Bagaimana Pembelajaran Daring yang Efektif Saat Wabah Covid-19 Melanda kita? (Belajar Menulis Gelombang 4 Resume 15)

Bagaimana Pembelajaran Daring yang Efektif Saat Wabah Covid-19 Melanda kita?

Belajar menulis gelombang 4
Resume 15

Pertemuan 15, Rabu/ 1 April 2020
Pemateri : Indra Charismiadji pemerhati dan praktisi edukasi 4.0, Direktur Eksekutif CERDAS (Center for Education Regulations & Development Analysis)
Materi : Mengelola pembelajaran daring yang efektif

Sebelumnya, sekitar 2 minggu yang lalu Mendikbud sudah mengeluarkan Surat Edaran Nomor 36962/MPK.A/HK/2020 yang menjadikan kegiatan pembelajaran bisa secara langsung diganti dengan menggunakan metoda dalam jaringan (daring/ online) sebagai langkah pencegaran penyebaran Covid 19 (Coronavirus disease).

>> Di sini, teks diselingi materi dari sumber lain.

(** C8. [findOneById] never forwards its [options] to the store. For every
    [options] the only store call it makes is [findOne({_id: id})] with no
    options, and it makes it whenever there is a handle and both arguments
    serialize. With any two serializable options values the runs agree in
    outcome, heap, store and promise, and their traces differ only in the log
    messages. A non-serializable [options] value makes it reject with the
    [TypeError] of [JSON.stringify], leaving store and trace untouched. *)
Theorem findOneById_ignores_options (id o1 o2 : jsval) (w : world) :
  let w1 := fst (findOneById id o1 w) in
  let w2 := fst (findOneById id o2 w) in
  (exists tail, w_trace w1 = app (w_trace w) tail /\
     (forall c, In (EvStore c) tail -> c = SFindOne (VObj [("_id", id)]) VUndef) /\
     (f_collection (w_this w) <> None -> json_ok (w_heap w) id -> json_ok (w_heap w) o1 ->
      In (EvStore (SFindOne (VObj [("_id", id)]) VUndef)) tail)) /\
  (json_ok (w_heap w) o1 -> json_ok (w_heap w) o2 ->
   snd (findOneById id o1 w) = snd (findOneById id o2 w) /\
   w_this w1 = w_this w2 /\ w_heap w1 = w_heap w2 /\ w_store w1 = w_store w2 /\
   w_promise w1 = w_promise w2 /\ map erase_message (w_trace w1) = map erase_message (w_trace w2)) /\
  ((exists u, json_stringify (w_heap w) o1 = Some (inl u)) ->
   findOneById id o1 w = (set_promise w (Rejected cycle_error), inr (OPromise (Rejected cycle_error)))).
Proof.
  intros w1 w2. subst w1 w2. split; [|split].
  - destruct (json_stringify (w_heap w) id) as [[u|si]|] eqn:Ji.
    + rewrite (findOneById_throws id o1 w (or_introl (ex_intro _ u Ji))).
      exists []. split; [symmetry; apply app_nil_r|]. split; [intros c []|].
      intros _ Hi. exfalso. exact (Hi u Ji).
    + assert (Hi : json_ok (w_heap w) id) by (intros u' H; congruence).
      clear Ji. destruct (json_stringify (w_heap w) o1) as [[u|so]|] eqn:Jo.
      * rewrite (findOneById_throws id o1 w (or_intror (conj Hi (ex_intro _ u Jo)))).
        exists []. split; [symmetry; apply app_nil_r|]. split; [intros c []|].
        intros _ _ Ho. exfalso. exact (Ho u Jo).
      * assert (Ho : json_ok (w_heap w) o1) by (intros u' H; congruence). clear Jo.
        { destruct (f_collection (w_this w)) as [cn|] eqn:Ec.
          - destruct (findOneById_run id o1 w cn Ec Hi Ho) as [m E]. rewrite E. cbv zeta. cbn [fst].
            match goal with |- context [call_result ?t ?c ?g ?w0] =>
              destruct (call_result_trace t c g w0) as [tail [Et Hn]] end.
            rewrite Et. exists (EvStore (SFindOne (VObj [("_id", id)]) VUndef) :: tail).
            split; [reflexivity|]. split.
            + intros c [Hc|Hc]; [congruence | exfalso; exact (Hn c Hc)].
            + intros _ _ _. left. reflexivity.
          - rewrite (findOneById_no_handle id o1 w Ec Hi Ho).
            exists []. split; [symmetry; apply app_nil_r|]. split; [intros c []|].
            intros H. exfalso. exact (H eq_refl). }
      * assert (Ho : json_ok (w_heap w) o1) by (intros u' H; congruence). clear Jo.
        { destruct (f_collection (w_this w)) as [cn|] eqn:Ec.
          - destruct (findOneById_run id o1 w cn Ec Hi Ho) as [m E]. rewrite E. cbv zeta. cbn [fst].
            match goal with |- context [call_result ?t ?c ?g ?w0] =>
              destruct (call_result_trace t c g w0) as [tail [Et Hn]] end.
            rewrite Et. exists (EvStore (SFindOne (VObj [("_id", id)]) VUndef) :: tail).
            split; [reflexivity|]. split.
            + intros c [Hc|Hc]; [congruence | exfalso; exact (Hn c Hc)].
            + intros _ _ _. left. reflexivity.
          - rewrite (findOneById_no_handle id o1 w Ec Hi Ho).
            exists []. split; [symmetry; apply app_nil_r|]. split; [intros c []|].
            intros H. exfalso. exact (H eq_refl). }
    + assert (Hi : json_ok (w_heap w) id) by (intros u' H; congruence).
      clear Ji. destruct (json_stringify (w_heap w) o1) as [[u|so]|] eqn:Jo.
      * rewrite (findOneById_throws id o1 w (or_intror (conj Hi (ex_intro _ u Jo)))).
        exists []. split; [symmetry; apply app_nil_r|]. split; [intros c []|].
        intros _ _ Ho. exfalso. exact (Ho u Jo).
      * assert (Ho : json_ok (w_heap w) o1) by (intros u' H; congruence). clear Jo.
        { destruct (f_collection (w_this w)) as [cn|] eqn:Ec.
          - destruct (findOneById_run id o1 w cn Ec Hi Ho) as [m E]. rewrite E. cbv zeta. cbn [fst].
            match goal with |- context [call_result ?t ?c ?g ?w0] =>
              destruct (call_result_trace t c g w0) as [tail [Et Hn]] end.
            rewrite Et. exists (EvStore (SFindOne (VObj [("_id", id)]) VUndef) :: tail).
            split; [reflexivity|]. split.
            + intros c [Hc|Hc]; [congruence | exfalso; exact (Hn c Hc)].
            + intros _ _ _. left. reflexivity.
          - rewrite (findOneById_no_handle id o1 w Ec Hi Ho).
            exists []. split; [symmetry; apply app_nil_r|]. split; [intros c []|].
            intros H. exfalso. exact (H eq_refl). }
      * assert (Ho : json_ok (w_heap w) o1) by (intros u' H; congruence). clear Jo.
        { destruct (f_collection (w_this w)) as [cn|] eqn:Ec.
          - destruct (findOneById_run id o1 w cn Ec Hi Ho) as [m E]. rewrite E. cbv zeta. cbn [fst].
            match goal with |- context [call_result ?t ?c ?g ?w0] =>
              destruct (call_result_trace t c g w0) as [tail [Et Hn]] end.
            rewrite Et. exists (EvStore (SFindOne (VObj [("_id", id)]) VUndef) :: tail).
            split; [reflexivity|]. split.
            + intros c [Hc|Hc]; [congruence | exfalso; exact (Hn c Hc)].
            + intros _ _ _. left. reflexivity.
          - rewrite (findOneById_no_handle id o1 w Ec Hi Ho).
            exists []. split; [symmetry; apply app_nil_r|]. split; [intros c []|].
            intros H. exfalso. exact (H eq_refl). }
  - intros H1 H2. exact (findOneById_runs_agree id o1 o2 w H1 H2).
  - intros [u Jo]. destruct (json_stringify (w_heap w) id) as [[ui|si]|] eqn:Ji.
    + exact (findOneById_throws id o1 w (or_introl (ex_intro _ ui Ji))).
    + apply findOneById_throws. right. split; [intros u' H; congruence | exists u; exact Jo].
    + apply findOneById_throws. right. split; [intros u' H; congruence | exists u; exact Jo].
Qed.

Lemma findOneAndUpdate_returns_updated_witness :
  snd (findOneAndUpdate (VObj []) (VObj [("v", VNum 1)]) VUndef
         (ex_world (Some "users") (ex_store no_fail [VObj [("_id", VNum 1); ("v", VNum 0)]]))) =
  inr (OPromise (Fulfilled (VObj [("v", VNum 1)]))).
Proof.
  rewrite (findOneAndUpdate_returns_updated (VObj []) (VObj [("v", VNum 1)]) VUndef
             (ex_world (Some "users") (ex_store no_fail [VObj [("_id", VNum 1); ("v", VNum 0)]]))).
  - vm_compute. reflexivity.
  - vm_compute. discriminate.
  - intros c. reflexivity.
  - left. reflexivity.
  - intros u. vm_compute. discriminate.
  - intros u. vm_compute. discriminate.
  - intros u. vm_compute. discriminate.
Defined.

Lemma findOneById_ignores_options_witness :
  (snd (findOneById (VStr "X") VUndef (ex_world (Some "users") (ex_store no_fail []))) =
   snd (findOneById (VStr "X") (VRef 2) (ex_world (Some "users") (ex_store no_fail [])))) /\
  (findOneById (VStr "X") (VRef 5)
     (mkWorld (ex_facade (Some "users")) cyclic_heap (ex_store no_fail []) [] Pending) =
   (set_promise (mkWorld (ex_facade (Some "users")) cyclic_heap (ex_store no_fail []) [] Pending)
      (Rejected cycle_error), inr (OPromise (Rejected cycle_error)))).
Proof.
  split.
  - destruct (findOneById_ignores_options (VStr "X") VUndef (VRef 2)
                (ex_world (Some "users") (ex_store no_fail []))) as [_ [H _]].
    exact (proj1 (H ltac:(intros u; vm_compute; discriminate) ltac:(intros u; vm_compute; discriminate))).
  - destruct (findOneById_ignores_options (VStr "X") (VRef 5) VUndef
                (mkWorld (ex_facade (Some "users")) cyclic_heap (ex_store no_fail []) [] Pending))
      as [_ [_ H]].
    exact (H (ex_intro _ tt eq_refl)).
Defined.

Dengan demikian guru semakin akrab dengan teknologi dalam pemberian tugas dan materi. Ada yang menyampaikan tugas/ materi lewat media sosial seperti FB, grup WA, telegram, google clasroom, dll.
Namun, masih banyak guru yang dengan alasan tertentu hanya memberikan tugas (bahkan terlalu banyak). Siswa juga kewalahan mengerjakan tugas yang tidak mereka mengerti karna tak ada bimbingan dari guru secraa langung. Orangtua juga mulai stres mendampingi anaknya belajar di rumah yang mereka sendiri bahkan tidak paham. Nah sebenarnya bagaimana seharusnya pembelajaran daring yang efektif saat ini? Penulis akan ulas berikut ini.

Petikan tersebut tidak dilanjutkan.